Irish Senator Gerard Craughwell said that the agreement between the Irish and British authorities allowing this went against Ireland’s sovereignty.

The agreement permits the RAF to conduct operations over or near Ireland in the event of an aircraft requiring identification or in the event of a terrorist incident as Ireland is unable to do this itself.

According to the Irish Examiner, this lack of capability was made abundantly clear when it was confirmed that Irish Air Corps aircraft could not climb high enough or go fast enough to intercept Russian bombers which came close to Irish airspace on a couple of occasions in early 2015.

As recently as February according to local media, RAF typhoons intercepted two Russian bombers flying down the west coast of Ireland and over the Bay of Biscay.
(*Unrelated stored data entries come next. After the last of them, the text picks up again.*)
Definition err_checking (selector : string) (e : exn) : string :=
  "[ERROR] Checking '" ++ selector ++ "' failed: " ++ exn_str e.

Definition err_continue : string :=
  "[ERROR] Could not find/click 'Continue' (or 'ارسال') on this page.".

Definition warn_no_label (chosen_id : string) : string :=
  "[WARNING] Label for id '" ++ chosen_id ++ "' not found.".

Definition err_clicking (label_selector : string) (e : exn) : string :=
  "[ERROR] Clicking label '" ++ label_selector ++ "' failed: " ++ exn_str e.

(** The first console line of a turn of the loop over the people. *)
Definition banner (idx : nat) : string :=
  nl ++ "=== Processing person #" ++ str_of_nat idx ++ " ===".

(** The last console line of a turn of the loop over the people. *)
Definition done_line (idx : nat) : string :=
  "=== Person #" ++ str_of_nat idx ++ " done. ===".

(** A console line is a warning or an error by its tag. *)
Definition is_warning (line : string) : bool := String.prefix "[WARNING]" line.
Definition is_error (line : string) : bool := String.prefix "[ERROR]" line.

(** ** Dicts and sets of the two fillers *)

(** A set of values, and the (value, id) pairs of a group. *)
Abbreviation pyset := (list string).
Abbreviation options := (list (string * string)).

Fixpoint mem (v : string) (s : list string) : bool :=
  match s with
  | [] => false
  | x :: s' => if String.eqb v x then true else mem v s'
  end.

(** [s.add(v)] *)
Definition set_add (v : string) (s : pyset) : pyset :=
  if mem v s then s else (s ++ [v])%list.

(** [groups.setdefault(name, empty).<put>(x)] on a dict kept in insertion
    order: an existing key is updated in place, a new key goes last. *)
Fixpoint setdefault_put {A : Type} (put : A -> A) (empty : A) (name : string)
    (groups : list (string * A)) : list (string * A) :=
  match groups with
  | [] => [(name, put empty)]
  | (k, a) :: rest =>
      if String.eqb name k then (k, put a) :: rest
      else (k, a) :: setdefault_put put empty name rest
  end.

Section Walker.

Context {W R : Type}.
Variable D : Driver W.
Variable G : Random R.
Variable H : Hashing.

(** ** The machine *)

Record state : Type := { world : W; gen : R }.

Definition M (A : Type) : Type := state -> outcome A * state * list event.

Definition ret {A : Type} (a : A) : M A := fun st => (Ret a, st, []).

Definition raise {A : Type} (e : exn) : M A := fun st => (Raise e, st, []).

Definition bind {A B : Type} (m : M A) (k : A -> M B) : M B :=
  fun st =>
    match m st with
    | (Ret a, st1, ev1) =>
        match k a st1 with
        | (o, st2, ev2) => (o, st2, (ev1 ++ ev2)%list)
        end
    | (Raise e, st1, ev1) => (Raise e, st1, ev1)
    end.

(** [try: m  except <handled>: h e]: [handles e] tells whether the clause
    names the class of [e]. *)
Definition try_except {A : Type} (m : M A) (handles : exn -> bool)
    (h : exn -> M A) : M A :=
  fun st =>
    match m st with
    | (Ret a, st1, ev1) => (Ret a, st1, ev1)
    | (Raise e, st1, ev1) =>
        if handles e then
          match h e st1 with
          | (o, st2, ev2) => (o, st2, (ev1 ++ ev2)%list)
          end
        else (Raise e, st1, ev1)
    end.

(** [except PlaywrightTimeoutError] *)
Definition is_timeout (e : exn) : bool :=
  match e with
  | PlaywrightTimeoutError _ => true
  | PyException _ => false
  end.

(** [except Exception] and the bare [except] *)
Definition any_exception (e : exn) : bool := true.

(** A driver call: the event is emitted, the driver answers. *)
Definition invoke {A : Type} (ev : event) (f : W -> outcome A * W) : M A :=
  fun st =>
    match f (world st) with
    | (o, w) => (o, {| world := w; gen := gen st |}, [ev])
    end.

Definition print (line : string) : M unit :=
  fun st => (Ret tt, st, [EPrint line]).

Notation "x <- m ;; k" := (bind m (fun x => k))
  (at level 61, m at next level, right associativity).
Notation "m ;; k" := (bind m (fun _ => k))
  (at level 61, right associativity).

(** The page object's methods, the browser's and the console's. *)
Definition launch (headless : bool) : M unit :=
  invoke (ELaunch headless) (d_launch D headless).
Definition new_page : M unit := invoke ENewPage (d_new_page D).
Definition goto (url : string) (timeout : Z) : M unit :=
  invoke (EGoto url timeout) (d_goto D url timeout).
Definition wait_for_selector (selector : string) (timeout : Z) : M unit :=
  invoke (EWaitForSelector selector timeout) (d_wait_for_selector D selector timeout).
Definition wait_for_timeout (ms : Z) : M unit :=
  invoke (EWaitForTimeout ms) (d_wait_for_timeout D ms).
Definition query_selector (selector : string) : M (option handle) :=
  invoke (EQuerySelector selector) (d_query_selector D selector).
Definition query_selector_all (selector : string) : M (list handle) :=
  invoke (EQuerySelectorAll selector) (d_query_selector_all D selector).
Definition get_attribute (elem : handle) (attr : string) : M (option string) :=
  invoke (EGetAttribute elem attr) (d_get_attribute D elem attr).
Definition fill (selector value : string) : M unit :=
  invoke (EFill selector value) (d_fill D selector value).
Definition select_option (selector value : string) : M unit :=
  invoke (ESelectOption selector value) (d_select_option D selector value).
Definition check (selector : string) : M unit :=
  invoke (ECheck selector) (d_check D selector).
Definition click (selector : string) (timeout : Z) : M unit :=
  invoke (EClick selector timeout) (d_click D selector timeout).
Definition browser_close : M unit := invoke EClose (d_close D).
Definition input (prompt : string) : M unit :=
  invoke (EInput prompt) (d_input D prompt).

(** [random.choice(seq)]: [seq[randbelow(len(seq))]], an [IndexError] on the
    empty sequence. *)
Definition random_choice {A : Type} (seq : list A) : M A :=
  fun st =>
    match seq with
    | [] => (Raise (PyException "Cannot choose from an empty sequence"), st, [])
    | d :: _ =>
        match randbelow G (List.length seq) (gen st) with
        | (k, g) => (Ret (nth k seq d), {| world := world st; gen := g |}, [])
        end
    end.

(** ** [fill_first_page] *)

(** The body of the loop over [person_data.items()]. *)
Definition fill_field (field_name : string) (value : pyvalue) : M unit :=
  let selector_input := selector_input field_name in
  try_except
    (input_elem <- query_selector selector_input ;;
     if found input_elem then fill selector_input (py_str value)
     else
       let selector_select := selector_select field_name in
       select_elem <- query_selector selector_select ;;
       if found select_elem then select_option selector_select (py_str value)
       else print (warn_no_control field_name))
    any_exception
    (fun e => print (err_filling field_name value e)).

Fixpoint fill_fields (person_data : person) : M unit :=
  match person_data with
  | [] => ret tt
  | (field_name, value) :: rest =>
      fill_field field_name value ;; fill_fields rest
  end.

Definition fill_first_page (person_data : person) : M unit :=
  fill_fields person_data ;;
  try_except (click submit_selector 5000) is_timeout
    (fun _ => print err_submit_page1).

(** ** [fill_radio_matrix_page] *)

(** The first loop: [groups] maps a name to the set of its values. *)
Fixpoint collect_values (radio_elements : list handle)
    (groups : list (string * pyset)) : M (list (string * pyset)) :=
  match radio_elements with
  | [] => ret groups
  | elem :: rest =>
      name_attr <- get_attribute elem "name" ;;
      value_attr <- get_attribute elem "value" ;;
      if negb (attr_truthy name_attr) || negb (attr_truthy value_attr)
      then collect_values rest groups
      else collect_values rest
             (setdefault_put (set_add (attr_text value_attr)) []
                (attr_text name_attr) groups)
  end.

(** The body of the second loop. *)
Definition check_group (name : string) (value_set : pyset) : M unit :=
  chosen_value <- random_choice (set_iter H value_set) ;;
  let selector := option_selector name chosen_value in
  try_except
    (control <- query_selector selector ;;
     if found control then check selector
     else print (warn_value_not_found name chosen_value))
    any_exception
    (fun e => print (err_checking selector e)).

Fixpoint check_groups (groups : list (string * pyset)) : M unit :=
  match groups with
  | [] => ret tt
  | (name, value_set) :: rest => check_group name value_set ;; check_groups rest
  end.

Definition fill_radio_matrix_page (timeout : Z) : M unit :=
  appeared <- try_except (wait_for_selector radio_selector timeout ;; ret true)
                is_timeout (fun _ => ret false) ;;
  if appeared then
    radio_elements <- query_selector_all radio_selector ;;
    groups <- collect_values radio_elements [] ;;
    check_groups groups
  else ret tt.

(** ** [click_continue] *)

Definition click_continue : M unit :=
  try_except (click submit_selector 5000) is_timeout
    (fun _ => print err_continue).

(** ** [fill_page_5_or_7] *)

(** The first loop: [groups] maps a name to the list of its (value, id). *)
Fixpoint collect_options (radio_elements : list handle)
    (groups : list (string * options)) : M (list (string * options)) :=
  match radio_elements with
  | [] => ret groups
  | elem :: rest =>
      name_attr <- get_attribute elem "name" ;;
      value_attr <- get_attribute elem "value" ;;
      id_attr <- get_attribute elem "id" ;;
      if negb (attr_truthy name_attr) || negb (attr_truthy value_attr)
         || negb (attr_truthy id_attr)
      then collect_options rest groups
      else collect_options rest
             (setdefault_put
                (fun l => (l ++ [(attr_text value_attr, attr_text id_attr)])%list)
                [] (attr_text name_attr) groups)
  end.

(** The body of the second loop. *)
Definition click_group (name : string) (opts : options) : M unit :=
  chosen <- random_choice opts ;;
  let chosen_id := snd chosen in
  let label_selector := label_selector chosen_id in
  try_except
    (label <- query_selector label_selector ;;
     if found label then click label_selector 5000
     else print (warn_no_label chosen_id))
    any_exception
    (fun e => print (err_clicking label_selector e)).

Fixpoint click_groups (groups : list (string * options)) : M unit :=
  match groups with
  | [] => ret tt
  | (name, opts) :: rest => click_group name opts ;; click_groups rest
  end.

Definition fill_page_5_or_7 : M unit :=
  appeared <- try_except (wait_for_selector radio_selector 5000 ;; ret true)
                is_timeout (fun _ => ret false) ;;
  if appeared then
    radio_elements <- query_selector_all radio_selector ;;
    groups <- collect_options radio_elements [] ;;
    click_groups groups
  else ret tt.

(** ** [main] *)

(** [try: page.wait_for_timeout(1000)  except: pass] *)
Definition pause : M unit :=
  try_except (wait_for_timeout 1000) any_exception (fun _ => ret tt).

(** How one turn of the loop over the people ends: it falls through to the
    next person, or it executes [return] and leaves [main]. *)
Inductive loop_exit : Type :=
| NextPerson
| Returned.

(** The pages after page 1, as the loop body lists them. *)
Definition walk_pages : M unit :=
  (* Page 2 *)
  fill_radio_matrix_page 5000 ;;
  click_continue ;;
  pause ;;
  (* Page 3 *)
  fill_radio_matrix_page 5000 ;;
  click_continue ;;
  pause ;;
  (* Page 4 *)
  fill_radio_matrix_page 5000 ;;
  click_continue ;;
  pause ;;
  (* Page 5 *)
  fill_page_5_or_7 ;;
  click_continue ;;
  pause ;;
  (* Page 6 *)
  fill_radio_matrix_page 5000 ;;
  click_continue ;;
  pause ;;
  (* Page 7 *)
  fill_page_5_or_7 ;;
  click_continue ;;
  pause ;;
  (* Page 8 *)
  fill_radio_matrix_page 5000 ;;
  click_continue.

(** The body of the loop over [enumerate(people, start=1)]. *)
Definition process_person (idx : nat) (person_data : person) : M loop_exit :=
  print (banner idx) ;;
  loaded <- try_except (goto SITE_URL 30000 ;; ret true) is_timeout
              (fun _ => print "[ERROR] Could not load page 1. Check SITE_URL." ;;
                        browser_close ;; ret false) ;;
  if negb loaded then ret Returned
  else
    present <- try_except (wait_for_selector container_selector 10000 ;; ret true)
                 is_timeout
                 (fun _ => print "[ERROR] '#form_container' not found on page 1." ;;
                           browser_close ;; ret false) ;;
    if negb present then ret Returned
    else
      fill_first_page person_data ;;
      pause ;;
      walk_pages ;;
      print (done_line idx) ;;
      ret NextPerson.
The Irish Aviation Authority said in a statement that RAF jets had intercepted the Russian aircraft as they transited “Irish controlled airspace” 256 nautical miles off the west coast of Ireland.

Senator Craughwell said that he was shocked to learn about this:

“Imagine my shock at the weekend when I discovered that an agreement had been signed between this country and the United Kingdom granting permission to the United Kingdom to scramble fighter jets in Irish airspace.

The agreement was signed by the Department of Defence, the Department of Foreign Affairs and Trade and the Irish Aviation Authority, which is not even a body responsible to the Oireachtas but a semi-State body.

The agreement was signed before either this or the last Government came to power. I can find no evidence anywhere of Oireachtas oversight of the agreement or of a ministerial signature on it.”

The Senator added:

“How are we to know that it does not also allow ships of the Royal Navy to sail in our waters? How do we know that it does not allow the British military to cross the Border and drive tanks all the way to Dublin? I do not wish to trivialise the matter, but granting permission to a foreign military power to fly its fighter jets through our airspace is a direct attack on the Constitution.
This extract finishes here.